Visual Engineering

IdeasHumane Software

When building some physical product the feedback loop between the creation of a new idea and actually testing it is far to high. 3D printers and other technologies have tightened this loop more, but we could do more to make it easier to test hypothesis, while also making engineering more accessible to laypersons without formal rigourous training.

Environment for Experimentation

These ideas build off Bret Victor's Seeing Spaces. The core idea being allowing a rapid amount of options to be tested in a small amount of time. While Victor focuses on the physical spaces, I've chosen to emphasize the digitial. Visual Engineering takes these ideas and allows for individuals to rapidly simulate the attributes of a physical object of their own creation.

Seeing Spaces from Bret Victor on Vimeo.

Allowing people to experiment with their own designs fosters a sense of ownership. If the simulations can be accurate enough and fast enough, a leaderboard for say fastest jet plane, or lowest drag coefficient for a car would be possible.

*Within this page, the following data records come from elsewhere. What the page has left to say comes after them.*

(** One of the checks fails, [bad] being the condition on a field. *)
Definition check_fails (bad : value -> jsstring -> Prop)
  (h : Host) (t : option jsstring) : Prop :=
  let answer := chat_completion h (prompt_for (shown_text t)) in
  (exists e, answer = Throw e)
  \/ exists data,
       answer = Normal data
       /\ (no_content data
           \/ exists text,
                message_text data = Normal (VString text) /\ text <> []
                /\ (no_braces text
                    \/ exists matched,
                         exec re_braces text = Some matched
                         /\ ((exists e, JSON.parse matched = Throw e)
                             \/ exists parsed,
                                  JSON.parse matched = Normal parsed
                                  /\ (bad parsed (lit "email")
                                      \/ bad parsed (lit "subject")
                                      \/ bad parsed (lit "body"))))).

Lemma Get_property (v : value) (k : jsstring) :
  Get v k = Normal (property v k)
  \/ (exists e, Get v k = Throw e) /\ property v k = VUndefined.
Proof.
  destruct v; simpl; auto; right; split; eauto.
Qed.

Lemma checked_fields_cases (parsed : value) :
  (checked_fields parsed
   = Normal {| to := property parsed (lit "email");
               subject := property parsed (lit "subject");
               body := property parsed (lit "body") |}
   /\ ToBoolean (property parsed (lit "email")) = true
   /\ ToBoolean (property parsed (lit "subject")) = true
   /\ ToBoolean (property parsed (lit "body")) = true)
  \/
  ((exists e, checked_fields parsed = Throw e)
   /\ (falsy_field parsed (lit "email")
       \/ falsy_field parsed (lit "subject")
       \/ falsy_field parsed (lit "body"))).
Proof.
  unfold checked_fields, falsy_field.
  destruct (Get_property parsed (lit "email")) as [->|[[e ->] He]]; cbn [cbind];
    [|right; split; [eauto|left; now rewrite He]].
  destruct (ToBoolean (property parsed (lit "email"))) eqn:E1; cbn [negb];
    [|right; split; eauto].
  destruct (Get_property parsed (lit "subject")) as [->|[[e ->] He]]; cbn [cbind];
    [|right; split; [eauto|right; left; now rewrite He]].
  destruct (ToBoolean (property parsed (lit "subject"))) eqn:E2; cbn [negb];
    [|right; split; eauto].
  destruct (Get_property parsed (lit "body")) as [->|[[e ->] He]]; cbn [cbind];
    [|right; split; [eauto|right; right; now rewrite He]].
  destruct (ToBoolean (property parsed (lit "body"))) eqn:E3; cbn [negb];
    [|right; split; eauto].
  left. auto.
Qed.

(** The chain of optional accesses ends in [undefined] or in a string. *)
Lemma message_text_cases (data v : value) :
  message_text data = Normal v -> v = VUndefined \/ exists s, v = VString s.
Proof.
  unfold message_text, optional, call_trim, cbind.
  repeat match goal with
         | |- context [match ?x with _ => _ end] => destruct x
         end;
    intros H; try discriminate; injection H as <-; eauto.
Qed.

Lemma exec_braces_none_iff (s : jsstring) :
  exec re_braces s = None <-> no_braces s.
Proof.
  split.
  - intros H pre mid post ->.
    destruct (exec_braces_some pre mid post) as [m Hm]. congruence.
  - intros H. destruct (exec re_braces s) as [m|] eqn:E; [|reflexivity].
    destruct (exec_braces_inv _ _ E) as (pre & mid & post & Hs & _).
    now destruct (H pre mid post).
Qed.

Lemma parsed_text_throws (text : jsstring) :
  text <> [] ->
  (exists e, parsed_text (VString text) = Throw e)
  <-> (no_braces text
       \/ exists matched,
            exec re_braces text = Some matched
            /\ ((exists e, JSON.parse matched = Throw e)
                \/ exists parsed,
                     JSON.parse matched = Normal parsed
                     /\ (falsy_field parsed (lit "email")
                         \/ falsy_field parsed (lit "subject")
                         \/ falsy_field parsed (lit "body")))).
Proof.
  intros Hne. unfold parsed_text.
  destruct text as [|c text]; [contradiction|]. cbn [ToBoolean negb call_match cbind].
  destruct (exec re_braces (c :: text)) as [matched|] eqn:E.
  - split.
    + intros [e He]. right. exists matched. split; [reflexivity|].
      destruct (JSON.parse matched) as [parsed|e'] eqn:Ep; [|eauto].
      right. exists parsed. split; [reflexivity|]. cbn [cbind] in He.
      destruct (checked_fields_cases parsed) as [[Hok _]|[_ Hbad]]; [congruence|exact Hbad].
    + intros [Hnb|(m & Hm & H)].
      * apply exec_braces_none_iff in Hnb. congruence.
      * injection Hm as <-. destruct H as [[e ->]|(parsed & -> & Hbad)]; cbn [cbind]; [eauto|].
        destruct (checked_fields_cases parsed) as [(_ & H1 & H2 & H3)|[Hthrow _]];
          [|exact Hthrow].
        unfold falsy_field in Hbad. destruct Hbad as [H|[H|H]]; congruence.
  - split; [|eauto]. intros _. left. now apply exec_braces_none_iff.
Qed.

Lemma extraction_throws (h : Host) (t : option jsstring) :
  (exists e, extraction h (shown_text t) = Throw e)
  <-> check_fails falsy_field h t.
Proof.
  unfold extraction, check_fails.
  destruct (chat_completion h (prompt_for (shown_text t))) as [data|e0]; cbn [cbind].
  2:{ split; [intros _; left; eauto|eauto]. }
  split.
  - intros [e He]. right. exists data. split; [reflexivity|].
    destruct (message_text data) as [v|e'] eqn:Et; cbn [cbind] in He.
    + destruct (message_text_cases _ _ Et) as [->|[text ->]].
      * left. intros s Hs. rewrite Et in Hs. discriminate.
      * destruct text as [|c text].
        -- left. intros s Hs. rewrite Et in Hs. now injection Hs as <-.
        -- right. exists (c :: text). repeat split; [discriminate|].
           apply parsed_text_throws; [discriminate|eauto].
    + left. intros s Hs. rewrite Et in Hs. discriminate.
  - intros [[e He]|(data' & Hd & H)]; [discriminate|]. injection Hd as <-.
    destruct H as [Hnc|(text & -> & Hne & H)]; cbn [cbind].
    + destruct (message_text data) as [v|e'] eqn:Et; cbn [cbind]; [|eauto].
      destruct (message_text_cases _ _ Et) as [->|[s ->]];
        [eexists; reflexivity|].
      rewrite (Hnc s Et). eexists; reflexivity.
    + now apply parsed_text_throws.
Qed.

(** C2 (amended): for a message text that is a string or [undefined],
    [getEmailDataFromAI] never throws, and it returns [null] exactly
    when one of its checks fails: the completion call
    throws, the response has no message content, the content has no text
    between braces, that text is not JSON, or the value of one of the
    keys email, subject and body is missing or falsy (the empty string,
    [null], [false] or a number that is zero). *)
Theorem extract_null_iff_check_fails (h : Host) (t : option jsstring) :
  exists trace r,
    getEmailDataFromAI h (text_value t) = (trace, Normal r)
    /\ (r = None <-> check_fails falsy_field h t).
Proof.
  rewrite getEmailDataFromAI_eq. do 2 eexists. split; [reflexivity|].
  rewrite <- extraction_throws.
  destruct (extraction h (shown_text t)) as [d|e].
  - split; [discriminate|]. intros [e He]. discriminate.
  - split; eauto.
Qed.

Definition false_email : jsstring :=
  object_text (lit "false") (quoted (lit "Hi")) (quoted (lit "Hello")).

The most important goal of such a platform would be to allow people to get a sense of the tradeoffs made when engineering a product, and being able to make those tradeoffs themselves.

I suspect that very little of true engineering merit would come from such a site, but that is not the goal. The goal is to get people curious about the objects around them and how they were made. Simulation is an incredibly useful tool for people to understand a complex system. This is also why I've chosen to focus on the digital, I'd like people to be able to ask questions of the design. "Would it be better to sweep the wings back? Or is a forward sweep better?" Asking such questions of the physical world is incredibly time and resource intensive, but computational power has gotten to the point that such questions could be asked.

Details vs Generalities

One of the primary questions to consider for such a system is how detailed should it be? Too detailed and it is no longer fun, not to mention taking longer to compute. Too simple and very little can be gleamed from such simulations. This balance is not simple to find.